(** The connect handler, when the client id is configured, stores a
    state record under the token it returns, stamped with the clock. *)
Lemma connect_stores_state env req st sec clientId :
  sec !! "GOOGLE_CLIENT_ID" = Some clientId → clientId ≠ "" →
  ∃ authUrl state,
    (run (connect_handler env req) st sec).1 = Ok (Json (ConnectData authUrl state))
    ∧ storage (run (connect_handler env req) st sec).2
      = <[state_key state := VState (clock env 1) (user_id req)]> st.
Proof.
  intros Hc Hn. unfold run, connect_handler, try_catch, bind, secrets_get, start.
  cbn [secrets]. rewrite Hc, (truthy_str_Some _ Hn). cbn.
  eexists _, _. split; reflexivity.
Qed.

(** An accepted callback has deleted the record of its state. *)
Lemma callback_verify_deletes env req s code s' :
  callback_verify env req s = (Ok (inr code), s') →
  storage s' !! state_key (interpolate (q_state req)) = None.
Proof.
  unfold callback_verify.
  destruct (truthy_str (q_error req)); [discriminate|].
  destruct (truthy_str (q_code req)); [|discriminate].
  destruct (truthy_str (q_state req)); [|discriminate].
  cbn [negb]. rewrite bind_run. run_prims.
  destruct (storage s !! _) as [stored|]; [|discriminate].
  destruct (truthy stored); [|discriminate].
  cbn [negb]. rewrite bind_run. run_prims.
  destruct (num_gt _ _); [discriminate|].
  intros [= _ <-]. apply lookup_delete_eq.
Qed.

(** A callback whose state has no record is not accepted. *)
Lemma callback_verify_needs_record env req state st sec :
  q_state req = Some state → st !! state_key state = None →
  accepts env req st sec = false.
Proof.
  intros Hs Hk. unfold accepts, callback_verify. rewrite Hs.
  destruct (truthy_str (q_error req)); [done|].
  destruct (truthy_str (q_code req)); [|done].
  destruct (truthy_str (Some state)); [|done].
  cbn [negb interpolate]. rewrite bind_run. run_prims. now rewrite Hk.
Qed.

(** No callback stores a state record. *)
Lemma callback_verify_stays_absent env req k :
  respects (on_storage (stays_absent k)) (callback_verify env req).
Proof.
  unfold callback_verify. respects_auto;
    intros st Hk; rewrite lookup_delete_None; by right.
Qed.

Lemma callback_handler_stays_absent env req k :
  k ∉ callback_keys → respects (on_storage (stays_absent k)) (callback_handler env req).
Proof.
  intros Hk. unfold callback_handler. respects_auto.
  - apply callback_verify_stays_absent.
  - intros s0 Habs.
    match goal with
    | |- context [callback_exchange _ _ ?code _] =>
        pose proof (callback_exchange_frame env req code k Hk s0) as Hf
    end.
    unfold on_storage, same_at in Hf. now rewrite Hf.
Qed.

(** Among callbacks handled one after the other, at most one is accepted
    for a given state; none is once the record is absent. *)
Lemma accepted_uses_at_most_once state runs : ∀ st sec,
  (st !! state_key state = None → accepted_uses state runs st sec = 0%nat)
  ∧ (accepted_uses state runs st sec ≤ 1)%nat.
Proof.
  induction runs as [|[env req] runs IH]; intros st sec; [split; [done | cbn; lia]|].
  cbn [accepted_uses].
  set (after := (callback_handler env req (start st sec)).2).
  destruct (IH (storage after) (secrets after)) as [IH0 IH1].
  pose proof (callback_handler_stays_absent env req (state_key state)
                (state_key_not_written state) (start st sec)) as Hstay.
  unfold on_storage, stays_absent in Hstay. cbn [start storage] in Hstay.
  fold after in Hstay.
  destruct (bool_decide (q_state req = Some state)) eqn:Hq; cbn [andb];
    [apply bool_decide_eq_true in Hq|].
  - destruct (accepts env req st sec) eqn:Hacc.
    + split.
      * intros Hk. by rewrite (callback_verify_needs_record env req state st sec Hq Hk) in Hacc.
      * rewrite IH0; [lia|]. unfold accepts in Hacc.
        destruct (callback_verify env req (start st sec)) as [[[r|code]|e] s'] eqn:Hv;
          try discriminate.
        pose proof (callback_verify_deletes _ _ _ _ _ Hv) as Hgone.
        rewrite Hq in Hgone. cbn [interpolate] in Hgone.
        destruct (callback_handler_accepted _ _ _ _ _ Hv) as (r & _ & Hframe).
        unfold after. now rewrite Hframe by apply state_key_not_written.
    + split; [|exact IH1]. intros Hk. apply IH0, Hstay, Hk.
  - split; [|exact IH1]. intros Hk. apply IH0, Hstay, Hk.
Qed.

(** C1 (as amended).  For callbacks handled one after the other: a
    state record stored at most ten minutes before the clock reading of
    the callback is consumed by the first callback that presents it: the state passes verification and the record is deleted
    during that run, whatever the rest of the run does; a second callback
    that presents the same state, the record not having been stored
    again in between, is answered with the error
    [Invalid or expired state token], status 400, and the record is still
    absent afterwards.  Among any callbacks handled one after the other,
    at most one that presents the state is accepted. *)
Theorem callback_state_single_use
    env1 env2 req1 req2 st sec st2 sec2 state created uid :
  presents req1 state → presents req2 state →
  st !! state_key state = Some (VState created uid) →
  clock env1 0 - created ≤ 10 * 60 * 1000 →
  let first := run (callback_handler env1 req1) st sec in
  st2 !! state_key state = storage first.2 !! state_key state →
  let second := run (callback_handler env2 req2) st2 sec2 in
  (run (callback_verify env1 req1) st sec).1 = Ok (inr (interpolate (q_code req1)))
  ∧ storage first.2 !! state_key state = None
  ∧ second.1 = Ok (Error "Invalid or expired state token" 400)
  ∧ storage second.2 !! state_key state = None
  ∧ ∀ runs, (accepted_uses state runs st sec ≤ 1)%nat.
Proof.
  intros Hp1 Hp2 Hst Hage first Hst2 second.
  pose proof (callback_verify_fresh env1 req1 state (start st sec) created uid Hp1 Hst) as Hv.
  cbn [start steps] in Hv. specialize (Hv ltac:(lia)).
  destruct (callback_handler_accepted _ _ _ _ _ Hv) as (r1 & _ & Hframe).
  assert (storage first.2 !! state_key state = None) as Hgone.
  { unfold first, run. rewrite Hframe by apply state_key_not_written.
    cbn. apply lookup_delete_eq. }
  rewrite Hgone in Hst2.
  assert (second = (Ok (Error "Invalid or expired state token" 400), start st2 sec2)) as ->.
  { unfold second, run. apply callback_handler_rejected.
    by apply (callback_verify_absent env2 req2 state). }
  split; [unfold run; now rewrite Hv|]. repeat split; try assumption.
  intros runs. apply accepted_uses_at_most_once.
Qed.

(** C2.  A state record whose [createdAt] lies more than ten minutes
    before the clock reading of the callback makes the handler answer
    with the expiry error, status 400, and the record is deleted from
    storage; nothing else is changed. *)
Theorem callback_rejects_stale_state env req st sec state created uid :
  presents req state →
  st !! state_key state = Some (VState created uid) →
  clock env 0 - created > 10 * 60 * 1000 →
  let result := run (callback_handler env req) st sec in
  result.1 = Ok (Error "State token expired. Please try again." 400)
  ∧ storage result.2 = delete (state_key state) st
  ∧ storage result.2 !! state_key state = None
  ∧ secrets result.2 = sec.
Proof.
  intros Hp Hst Hage result.
  pose proof (callback_verify_stale env req state (start st sec) created uid Hp Hst) as Hv.
  cbn [start steps] in Hv. specialize (Hv ltac:(lia)).
  unfold result, run. rewrite (callback_handler_rejected _ _ _ _ _ Hv). cbn.
  repeat split. apply lookup_delete_eq.
Qed.

Lemma sample_callback_presents : presents sample_callback "abc".
Proof. by repeat split. Qed.

Lemma callback_state_single_use_witness :
  let first := run (callback_handler offline sample_callback)
                 (pending_storage 1699999990000) ∅ in
  let second := run (callback_handler online sample_callback)
                  (storage first.2) (secrets first.2) in
  (run (callback_verify offline sample_callback) (pending_storage 1699999990000) ∅).1
    = Ok (inr "code")
  ∧ storage first.2 !! state_key "abc" = None
  ∧ second.1 = Ok (Error "Invalid or expired state token" 400)
  ∧ storage second.2 !! state_key "abc" = None
  ∧ ∀ runs, (accepted_uses "abc" runs (pending_storage 1699999990000) ∅ ≤ 1)%nat.
Proof.
  intros first second.
  apply (callback_state_single_use offline online sample_callback sample_callback
           (pending_storage 1699999990000) ∅ (storage first.2) (secrets first.2)
           "abc" 1699999990000 None).
  - apply sample_callback_presents.
  - apply sample_callback_presents.
  - reflexivity.
  - cbn. lia.
  - reflexivity.
Defined.

Lemma callback_rejects_stale_state_witness :
  let result := run (callback_handler offline sample_callback)
                  (pending_storage 1690000000000) ∅ in
  result.1 = Ok (Error "State token expired. Please try again." 400)
  ∧ storage result.2 = delete (state_key "abc") (pending_storage 1690000000000)
  ∧ storage result.2 !! state_key "abc" = None
  ∧ secrets result.2 = ∅.
Proof.
  apply (callback_rejects_stale_state offline sample_callback
           (pending_storage 1690000000000) ∅ "abc" 1690000000000 None).
  - apply sample_callback_presents.
  - reflexivity.
  - cbn. lia.
Defined.

End CallbackFacts.

(** ** Facts about the status handler *)

Module StatusFacts.
Import Runtime Handlers MonadFacts.

Lemma refresh_fails_or_yields env s :
  refresh_fails env s ∨ ∃ data, refresh_yields env s data.
Proof.
  unfold refresh_fails, refresh_yields.
  destruct (truthy_str (secrets s !! "refresh_token")); [|by left; left].
  destruct (truthy_str (secrets s !! "GOOGLE_CLIENT_ID")); [|by left; right; left].
  destruct (truthy_str (secrets s !! "GOOGLE_CLIENT_SECRET")); [|by left; right; right; left].
  destruct (refresh_attempt env s) as [msg|[] [data|]] eqn:H.
  - left. do 3 right. left. by exists msg.
  - right. by exists data.
  - left. by do 5 right.
  - left. do 4 right. left. by eexists.
  - left. do 4 right. left. by eexists.
Qed.

Lemma refreshAccessToken_fails env s :
  refresh_fails env s →
  ∃ s', refreshAccessToken env s = (Ok false, s')
        ∧ storage s' = storage s ∧ secrets s' = secrets s
        ∧ (log s' = log s
           ∨ log s' = Fetched (refresh_request (secrets s !! "GOOGLE_CLIENT_ID")
                        (secrets s !! "GOOGLE_CLIENT_SECRET") (secrets s !! "refresh_token"))
                      :: log s).
Proof.
  unfold refresh_fails, refresh_attempt, refreshAccessToken. intros H. run_prims.
  destruct (truthy_str (secrets s !! "refresh_token")); run_prims; [|by eauto 10].
  destruct (truthy_str (secrets s !! "GOOGLE_CLIENT_ID")); run_prims; [|by eauto 10].
  destruct (truthy_str (secrets s !! "GOOGLE_CLIENT_SECRET")); run_prims; [|by eauto 10].
  unfold try_catch, bind, fetch.
  destruct H as [H|[H|[H|[[msg H]|[[body H]|H]]]]]; try discriminate;
    rewrite H; run_prims; eauto 10.
Qed.

Lemma refreshAccessToken_yields env s data :
  refresh_yields env s data →
  ∃ s', refreshAccessToken env s = (Ok true, s')
        ∧ secrets s' = <["access_token" := access_token data]> (secrets s)
        ∧ (∀ k, k ≠ "token_expires_at" → storage s' !! k = storage s !! k)
        ∧ log s' = Fetched (refresh_request (secrets s !! "GOOGLE_CLIENT_ID")
                     (secrets s !! "GOOGLE_CLIENT_SECRET") (secrets s !! "refresh_token")) :: log s.
Proof.
  unfold refresh_yields, refresh_attempt, refreshAccessToken. intros (H1 & H2 & H3 & H).
  run_prims. rewrite H1. run_prims. rewrite H2, H3. run_prims.
  unfold try_catch, bind, fetch. rewrite H. run_prims.
  eexists. split; [reflexivity|]. split; [reflexivity|]. split; [|reflexivity].
  intros k Hk. cbn. by rewrite lookup_insert_ne.
Qed.

Lemma refreshAccessToken_total env s :
  ∃ b s', refreshAccessToken env s = (Ok b, s').
Proof.
  destruct (refresh_fails_or_yields env s) as [H|[data H]].
  - destruct (refreshAccessToken_fails env s H) as (s' & -> & _). eauto.
  - destruct (refreshAccessToken_yields env s data H) as (s' & -> & _). eauto.
Qed.

(** The tail of the status handler sends one request, the quota request
    with the token it was given, and answers with the connected shape. *)
Lemma status_report_run env ue un up ca ls token s :
  ∃ used total s',
    status_report env ue un up ca ls token s =
      (Ok (Json (StatusData
         {| connected := true; userEmail := ue; userName := un; userPicture := up;
            connectedAt := ca; lastSyncAt := ls; quotaUsed := used; quotaTotal := total |})), s')
    ∧ storage s' = storage s ∧ secrets s' = secrets s
    ∧ log s' = Fetched (get_request ABOUT_URL (bearer token)) :: log s.
Proof.
  unfold status_report, getQuotaInfo, try_catch, bind, fetch.
  destruct (aboutEndpoint env _ _) as [msg|[] [data|]]; run_prims;
    eexists _, _, _; (split; [reflexivity|]); repeat split.
Qed.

★ ★ ★ ★

ASSIGNED TASK →
In the listing above, find the line with "Lemma accepted_uses_at_most_once state" and the line with "fold after in Hstay."; output exactly those lines and all lines between them.

ANSWER →
Lemma accepted_uses_at_most_once state runs : ∀ st sec,
  (st !! state_key state = None → accepted_uses state runs st sec = 0%nat)
  ∧ (accepted_uses state runs st sec ≤ 1)%nat.
Proof.
  induction runs as [|[env req] runs IH]; intros st sec; [split; [done | cbn; lia]|].
  cbn [accepted_uses].
  set (after := (callback_handler env req (start st sec)).2).
  destruct (IH (storage after) (secrets after)) as [IH0 IH1].
  pose proof (callback_handler_stays_absent env req (state_key state)
                (state_key_not_written state) (start st sec)) as Hstay.
  unfold on_storage, stays_absent in Hstay. cbn [start storage] in Hstay.
  fold after in Hstay.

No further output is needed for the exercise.